Data replication

Understand which databases Adobe Campaign V8 uses, why data is being replicated, which data is being replicated and how the replication process works.

In this tutorial, I will explain the concept of Data Replication in Adobe Campaign v8.
At the end of this video, you will understand which databases Campaign v8 uses, why data is replicated between these databases, and which data is replicated, and how it is replicated.
In Adobe Campaign v8, we have both a cloud database, Snowflake, as well as a local database, PostgreSQL, also referred to as Postgres. Snowflake is really fast and can process a large number of data much faster than Postgres. However, each query, no matter how big or small, won’t process under half a second. Which is okay with batch, but it is too slow for real time, unitary calls, like real-time messaging via the message center or UI calls. You don’t want to wait half a second every time you click somewhere in the application. For this, Postgres is better as it answers a milliseconds when it is asked to, for example, display a delivery or edit an object.
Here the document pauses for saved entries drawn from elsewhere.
(** A last-alert file that is there and readable but holds no number is
    neither of the cases in which the time reads as 0: the time is NaN, and
    the gate stays shut. *)
Example unparsable_time_closes_gate :
  lastAlertTime memory_alarm garbled = None /\
  alerts_of memory_alarm garbled <> [] /\
  posted (snd (checkSystemHealth memory_alarm garbled)) = [].
Proof. vm_compute. repeat split. discriminate. Qed.

(** Times whose ISO forms are known: the epoch, a leap day, the ends of the
    range of four-digit years and of the range of time values. *)
Example toISOString_known :
  map JSDate.toISOString
      [0; 1700000000000; -1; 951782400000; 1709251199999; 1709251200000;
       4102444800000; 253402300799999; 253402300800000; -62167219200000;
       -62198755200000; 8640000000000000; -8640000000000000] =
  ["1970-01-01T00:00:00.000Z"; "2023-11-14T22:13:20.000Z"; "1969-12-31T23:59:59.999Z";
   "2000-02-29T00:00:00.000Z"; "2024-02-29T23:59:59.999Z"; "2024-03-01T00:00:00.000Z";
   "2100-01-01T00:00:00.000Z"; "9999-12-31T23:59:59.999Z"; "+010000-01-01T00:00:00.000Z";
   "0000-01-01T00:00:00.000Z"; "-000001-01-01T00:00:00.000Z";
   "+275760-09-13T00:00:00.000Z"; "-271821-04-20T00:00:00.000Z"].
Proof. vm_compute. reflexivity. Qed.

(** The disk monitor end to end: 85 percent with no alert recorded sends
    one request; 79 percent and an output that is not a number send
    none. *)
Example disk_end_to_end :
  map (fun output =>
         (DiskMonitor.console
            (snd (DiskMonitor.checkDiskUsage (disk_reading output t0)
                    (DiskMonitor.initial None))),
          List.length
            (DiskMonitor.posted
               (snd (DiskMonitor.checkDiskUsage (disk_reading output t0)
                       (DiskMonitor.initial None))))))
      ["85" ++ nl; "79" ++ nl; "df: /: No such file or directory"] =
  [ ([(stdout, "Current disk usage: 85%");
      (stdout, "Slack alert sent: Disk usage at 85%")], 1%nat);
    ([(stdout, "Current disk usage: 79%")], 0%nat);
    ([(stdout, "Current disk usage: NaN%")], 0%nat) ].
Proof. vm_compute. reflexivity. Qed.
Lemma Send_panics_exactly_on_nil_values_witness :
  fst (Send_raw Sample.encode_map Sample.Unmarshal Sample.url_ok
         (Some SampleRaw.mock_client) Sample.background (Some 1%positive) Sample.world)
  = Panics nil_dereference
  /\ new_events Sample.world
       (snd (Send_raw Sample.encode_map Sample.Unmarshal Sample.url_ok
               (Some SampleRaw.mock_client) Sample.background (Some 1%positive)
               Sample.world))
     = [EvDo SampleRuns.signed_request].
Proof.
  apply (proj1 (proj2 (proj2
           (Send_panics_exactly_on_nil_values Sample.encode_map Sample.Unmarshal
              Sample.url_ok (Some SampleRaw.mock_client) Sample.background
              (Some 1%positive) Sample.world)))
           SampleRaw.mock_client (MockHTTPClient_Do {| DoFunc := None |})
           SampleRuns.signed_request).
  - reflexivity.
  - reflexivity.
  - vm_compute. left. reflexivity.
  - reflexivity.
Defined.

Lemma Send_read_failure_witness :
  fst (Sample.send (Sample.client "demo" SampleMore.broken_body) Sample.world)
  = Returns (None, Some (wrapError "failed to read response body: "
                           (errorString "unexpected EOF")))
  /\ new_events Sample.world
       (snd (Sample.send (Sample.client "demo" SampleMore.broken_body) Sample.world))
     = [EvDo SampleRuns.signed_request; EvReadAll; EvClose].
Proof.
  apply (Send_read_failure Sample.encode_map Sample.Unmarshal Sample.url_ok
           (Sample.client "demo" SampleMore.broken_body) Sample.background
           (Some 1%positive) Sample.world SampleRuns.signed_request
           {| http_status := 200;
              http_body := {| rc_data := bytes_of_string "code";
                              rc_err := Some (errorString "unexpected EOF") |} |}
           (errorString "unexpected EOF")).
  - vm_compute. left. reflexivity.
  - reflexivity.
  - reflexivity.
Defined.
(** The same layer with another [reduce_type]. *)
Definition with_reduce_type (self : GCNGraphSAGENodeSetUpdate.t) (reduce_type : string)
    : GCNGraphSAGENodeSetUpdate.t :=
  {| GCNGraphSAGENodeSetUpdate._name := GCNGraphSAGENodeSetUpdate._name self;
     GCNGraphSAGENodeSetUpdate._self_node_feature :=
       GCNGraphSAGENodeSetUpdate._self_node_feature self;
     GCNGraphSAGENodeSetUpdate._edge_set_names :=
       GCNGraphSAGENodeSetUpdate._edge_set_names self;
     GCNGraphSAGENodeSetUpdate._units := GCNGraphSAGENodeSetUpdate._units self;
     GCNGraphSAGENodeSetUpdate._activation := GCNGraphSAGENodeSetUpdate._activation self;
     GCNGraphSAGENodeSetUpdate._receiver_tag :=
       GCNGraphSAGENodeSetUpdate._receiver_tag self;
     GCNGraphSAGENodeSetUpdate._reduce_type := reduce_type;
     GCNGraphSAGENodeSetUpdate._dropout_rate :=
       GCNGraphSAGENodeSetUpdate._dropout_rate self;
     GCNGraphSAGENodeSetUpdate._share_weights :=
       GCNGraphSAGENodeSetUpdate._share_weights self;
     GCNGraphSAGENodeSetUpdate._add_self_loop :=
       GCNGraphSAGENodeSetUpdate._add_self_loop self;
     GCNGraphSAGENodeSetUpdate._sender_node_feature :=
       GCNGraphSAGENodeSetUpdate._sender_node_feature self;
     GCNGraphSAGENodeSetUpdate._use_bias := GCNGraphSAGENodeSetUpdate._use_bias self |}.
To strike the perfect balance, Campaign v8 customer data, batch campaign execution, workflow and batch, data ingestion, and reporting are stored on Snowflake.
And the Client Console, the user interface, real-time messaging, and the API for unitary lookups and rights must remain on Postgres.
Depending on the use case, some of the built-in schema needs to live on both sides, Postgres and Snowflake. For example, if we create a folder in the Client Console, we need the schema on Postgres as we need to be able to access it within milliseconds. But we also need it on Snowflake 'cause for one, you can apply access restrictions based on folders. And the data and the folder can be included when querying recipient data, for example.
This applies to the delivery schema as well.
The recipient schema, on the other hand, is not replicated but only lies on Snowflake. To ensure data consistency, Campaign v8 uses. an out of the box mechanism of data replication. A technical workflow called Replicate Reference tables runs every hour. Some tables are replicated incrementally if the last modified field exists. Otherwise, the whole table is replicated. It relies on a built in JavaScript library. But the replication workflow is just the tip of the iceberg. The replication mechanism is a lot more refined than just an hourly replication. There are several replications in place based on size of the tables, small tables, medium, large tables. Some tables will be replicated in real time. Others will be replicated on an hourly basis. Some tables will have incremental updates and others will be fully replaced.
What is important for you to understand is that this is really out of the box. You do not have to do anything. I still would like to show you where these workflows are situated and which data we’re actually talking about in the system. So, let’s go into Campaign v8.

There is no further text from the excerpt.